Try it
Go through the entries below and copy each line that holds the word "EventHandler".

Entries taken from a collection

Lemma lsb_first_range l : 0 <= lsb_first l < 2 ^ Z.of_nat (length l).
Proof.
  induction l as [|b l IH]; [done|]. cbn [lsb_first length]. rewrite Nat2Z.inj_succ, Z.pow_succ_r by lia.
  destruct b; cbn; lia.
Qed.

Lemma lsb_first_snoc l (b : bool) : Z.lor (lsb_first l) (if b then Z.shiftl 1 (Z.of_nat (length l)) else 0) = lsb_first (l ++ [b]).
Proof.
  apply Z.bits_inj'. intros i Hi. rewrite Z.lor_spec. rewrite <- (Z2Nat.id i) by done. rewrite !testbit_lsb_first.
  destruct (decide (Z.to_nat i < length l)%nat) as [Hl|Hl].
  - rewrite lookup_app_l by done. destruct b; [|by rewrite Z.bits_0, orb_false_r].
    rewrite Z.shiftl_1_l, Z.pow2_bits_false by lia. apply orb_false_r.
  - rewrite lookup_app_r, (lookup_ge_None_2 l) by lia. cbn [default from_option orb].
    destruct (decide (Z.to_nat i = length l)) as [->|Hne].
    + rewrite Nat.sub_diag. destruct b; [|by rewrite Z.bits_0]. by rewrite Z.shiftl_1_l, Z.pow2_bits_true by lia.
    + rewrite (lookup_ge_None_2 [b]) by (cbn; lia). destruct b; [|by rewrite Z.bits_0].
      by rewrite Z.shiftl_1_l, Z.pow2_bits_false by lia.
Qed.

(** ** Case analysis on a byte by computation *)

Definition bytes : list Z := Z.of_nat <$> seq 0 256.

Lemma bytes_spec b : is_u8 b <-> b ∈ bytes.
Proof.
  unfold is_u8, bytes. rewrite list_elem_of_fmap. split.
  - intros Hb. exists (Z.to_nat b). rewrite elem_of_seq. lia.
  - intros (n & -> & Hn). rewrite elem_of_seq in Hn. lia.
Qed.

(** A decidable fact about every number below [n] holds when it computes to
    [true] on all of them. *)
Lemma below_ind (P : Z -> bool) n :
  forallb P (Z.of_nat <$> seq 0 n) = true -> forall b, 0 <= b < Z.of_nat n -> P b = true.
Proof.
  rewrite forallb_forall. intros H b Hb. apply H, list_elem_of_In, list_elem_of_fmap.
  exists (Z.to_nat b). rewrite elem_of_seq. lia.
Qed.

(** A decidable fact about every byte holds when it computes to [true] on the
    256 of them. *)
Lemma byte_ind (P : Z -> bool) :
  forallb P bytes = true -> forall b, is_u8 b -> P b = true.
Proof. apply (below_ind P 256). Qed.

(** Masking a byte gives a byte. *)
Lemma land_is_u8 a b : is_u8 a -> is_u8 (Z.land a b).
Proof.
  intros Ha. assert (Z.land a b = u8 (Z.land a b)) as ->; [|apply u8_range].
  apply Z.bits_inj'. intros i Hi. bits. destruct (Z.ltb_spec i 8); [done|].
  by rewrite (testbit_is_u8 a) by (done || lia).
Qed.

Lemma u8_land a b : is_u8 a -> u8 (Z.land a b) = Z.land a b.
Proof. intros Ha. by apply u8_small, land_is_u8. Qed.

(** The eight bit positions of a byte. *)
Lemma bit_index_cases i :
  0 <= i < 8 -> i = 0 \/ i = 1 \/ i = 2 \/ i = 3 \/ i = 4 \/ i = 5 \/ i = 6 \/ i = 7.
Proof. lia. Qed.

(** [bitwise] proves an equality of integers bit by bit. *)
Ltac bitwise := apply Z.bits_inj'; intros ?i ?Hi; bits; try btauto.

(** Two bytes of a 16-bit value. *)
Lemma hi_lo_word hi lo : is_u8 hi -> is_u8 lo -> Z.lor (u16 (Z.shiftl hi 8)) lo = 256 * hi + lo.
Proof.
  intros Hh Hl. unfold is_u8 in *. rewrite u16_small.
  2: { unfold is_u16. rewrite Z.shiftl_mul_pow2 by lia. lia. }
  assert (Z.land (Z.shiftl hi 8) lo = 0) as Hland.
  { apply Z.bits_inj'. intros i Hi. bits. rewrite Z.bits_0.
    destruct (Z.leb_spec 8 i); [rewrite (testbit_bounded lo 8) by lia; btauto|done]. }
  rewrite <- Z.lxor_lor, <- Z.add_nocarry_lxor by done. rewrite Z.shiftl_mul_pow2 by lia. lia.
Qed.

Lemma word_hi_lo v : is_u16 v ->
  is_u8 (u8 (Z.shiftr v 8)) /\ is_u8 (Z.land v 0xff) /\ 256 * u8 (Z.shiftr v 8) + Z.land v 0xff = v.
Proof.
  intros Hv. unfold is_u16 in Hv. split; [apply u8_range|].
  change 0xff with (Z.ones 8). rewrite Z.land_ones, Z.shiftr_div_pow2 by lia. change (2 ^ 8) with 256.
  pose proof (Z.mod_pos_bound v 256 ltac:(lia)). pose proof (Z.div_mod v 256 ltac:(lia)).
  assert (0 <= v / 256 < 256) by (split; [apply Z.div_pos; lia|apply Z.div_lt_upper_bound; lia]).
  rewrite u8_small by (unfold is_u8; lia). unfold is_u8. lia.
Qed.

Lemma hi_lo_range hi lo : is_u8 hi -> is_u8 lo -> is_u16 (256 * hi + lo).
Proof. unfold is_u8, is_u16. lia. Qed.
(* ===== verification/EventLoop.v ===== *)
(** The event loop, [deephome/common/source/util/EventLoop.cpp] and
    [include/util/EventLoop.h]: the queue under its mutex, the threads that use it, and
    [start], [stop] and [run].

    The state is the loop object with the position of every thread in the code; [exec]
    takes one thread one instruction further, so that a list of labels is an
    interleaving.  Lock, change and unlock of a critical section are instructions of
    their own.  One thread, the owner, calls [start], [stop] and [run]; any number of
    producers call [enqueue]; the loop's own thread runs [main_loop], and what the
    program's handlers do there is in the labels.

    libev is not part of the repository.  What the loop relies on is written into the
    instructions that call it, as its manual has it: [ev_async_send] makes the loop call
    the handler of the watcher at least once more, several sends may be one call, and
    [ev_unloop] lets [ev_loop] return, which clears the request when it is called again.
    The manual does not say whether a send before [ev_async_start] counts: that is the
    parameter [keeps_sent]. *)

From S2P Require Import Prelude Monad.

Section EventLoop.
Context {H : Type}.

(** ** Data *)

(** [std::bind(&EventLoop::unloop, this)], or what the program enqueued. *)
Inductive EventHandler : Type := Unloop | User (h : H).

(** A [shared_ptr<int>] is an index into the scopes of the state. *)
Record EventScope : Type := MkScope { scope_value : option nat; valid_value : Z }.

Record event : Type := MkEvent { ev_handler : EventHandler; ev_scope : EventScope }.

(** Where a call of [enqueue] is. *)
Inductive enqueuing : Type := EnqLock (e : event) | EnqPush (e : event) | EnqUnlock | EnqSend.

(** Where [handle_events] is: before [lock.lock()], before the test of the loop (the
    mutex held), before the test of the scope, in the handler. *)
Inductive handling : Type := H_Lock | H_Test | H_Valid (e : event) | H_Run (e : event) (q : option enqueuing).

(** Where the thread of the loop is in [main_loop]. *)
Inductive loop_at : Type :=
| L_None
| L_AsyncStart | L_Lock | L_SetStarted | L_Unlock | L_Notify
| L_Ev                                      (* inside [ev_loop], between callbacks *)
| L_Callback (timer : bool) (q : option enqueuing)  (* in the callback of another watcher, a timer or not *)
| L_Handle (final : bool) (h : handling)    (* [handle_events], from [ev_loop] or after it *)
| L_AsyncStop
| L_Done.

(** Where the owner is. *)
Inductive owner_at : Type :=
| O_Idle
| O_Enqueue (q : enqueuing)
| O_StartLock | O_StartTest | O_StartWait | O_StartWoken | O_StartUnlock
| O_Stop (q : enqueuing) | O_Join
| O_Run.

Inductive tid : Type := Owner | Producer (i : nat) | LoopThread.

#[export] Instance tid_eq_dec : EqDecision tid.
Proof. solve_decision. Defined.

(** [pushed], [popped] and [ran] record what happened; [forgotten]: a send came before
    [ev_async_start], which forgot it, and there was none since. *)
Record loop : Type := MkLoop {
  guard_ : option tid;
  event_queue_ : list event;
  is_started_ : bool;
  thread_ : bool;
  async_active : bool;
  async_sent : bool;
  forgotten : bool;
  loop_done : bool;
  scopes : list Z;
  loop_pc : loop_at;
  owner : owner_at;
  producers : list (option enqueuing);
  crash : option fault;
  pushed : list event;
  popped : list event;
  ran : list event
}.

Definition set_guard v s := MkLoop v (event_queue_ s) (is_started_ s) (thread_ s) (async_active s) (async_sent s) (forgotten s) (loop_done s) (scopes s) (loop_pc s) (owner s) (producers s) (crash s) (pushed s) (popped s) (ran s).
Definition set_started v s := MkLoop (guard_ s) (event_queue_ s) v (thread_ s) (async_active s) (async_sent s) (forgotten s) (loop_done s) (scopes s) (loop_pc s) (owner s) (producers s) (crash s) (pushed s) (popped s) (ran s).
Definition set_thread v s := MkLoop (guard_ s) (event_queue_ s) (is_started_ s) v (async_active s) (async_sent s) (forgotten s) (loop_done s) (scopes s) (loop_pc s) (owner s) (producers s) (crash s) (pushed s) (popped s) (ran s).
Definition set_async a v s := MkLoop (guard_ s) (event_queue_ s) (is_started_ s) (thread_ s) a v (forgotten s) (loop_done s) (scopes s) (loop_pc s) (owner s) (producers s) (crash s) (pushed s) (popped s) (ran s).
Definition set_forgotten v s := MkLoop (guard_ s) (event_queue_ s) (is_started_ s) (thread_ s) (async_active s) (async_sent s) v (loop_done s) (scopes s) (loop_pc s) (owner s) (producers s) (crash s) (pushed s) (popped s) (ran s).
Definition set_done v s := MkLoop (guard_ s) (event_queue_ s) (is_started_ s) (thread_ s) (async_active s) (async_sent s) (forgotten s) v (scopes s) (loop_pc s) (owner s) (producers s) (crash s) (pushed s) (popped s) (ran s).
Definition set_scopes v s := MkLoop (guard_ s) (event_queue_ s) (is_started_ s) (thread_ s) (async_active s) (async_sent s) (forgotten s) (loop_done s) v (loop_pc s) (owner s) (producers s) (crash s) (pushed s) (popped s) (ran s).
Definition set_pc v s := MkLoop (guard_ s) (event_queue_ s) (is_started_ s) (thread_ s) (async_active s) (async_sent s) (forgotten s) (loop_done s) (scopes s) v (owner s) (producers s) (crash s) (pushed s) (popped s) (ran s).
Definition set_owner v s := MkLoop (guard_ s) (event_queue_ s) (is_started_ s) (thread_ s) (async_active s) (async_sent s) (forgotten s) (loop_done s) (scopes s) (loop_pc s) v (producers s) (crash s) (pushed s) (popped s) (ran s).
Definition set_producers v s := MkLoop (guard_ s) (event_queue_ s) (is_started_ s) (thread_ s) (async_active s) (async_sent s) (forgotten s) (loop_done s) (scopes s) (loop_pc s) (owner s) v (crash s) (pushed s) (popped s) (ran s).
Definition set_crash v s := MkLoop (guard_ s) (event_queue_ s) (is_started_ s) (thread_ s) (async_active s) (async_sent s) (forgotten s) (loop_done s) (scopes s) (loop_pc s) (owner s) (producers s) v (pushed s) (popped s) (ran s).
Definition set_ran v s := MkLoop (guard_ s) (event_queue_ s) (is_started_ s) (thread_ s) (async_active s) (async_sent s) (forgotten s) (loop_done s) (scopes s) (loop_pc s) (owner s) (producers s) (crash s) (pushed s) (popped s) v.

Solution to this task
Inductive EventHandler : Type := Unloop | User (h : H).
Record event : Type := MkEvent { ev_handler : EventHandler; ev_scope : EventScope }.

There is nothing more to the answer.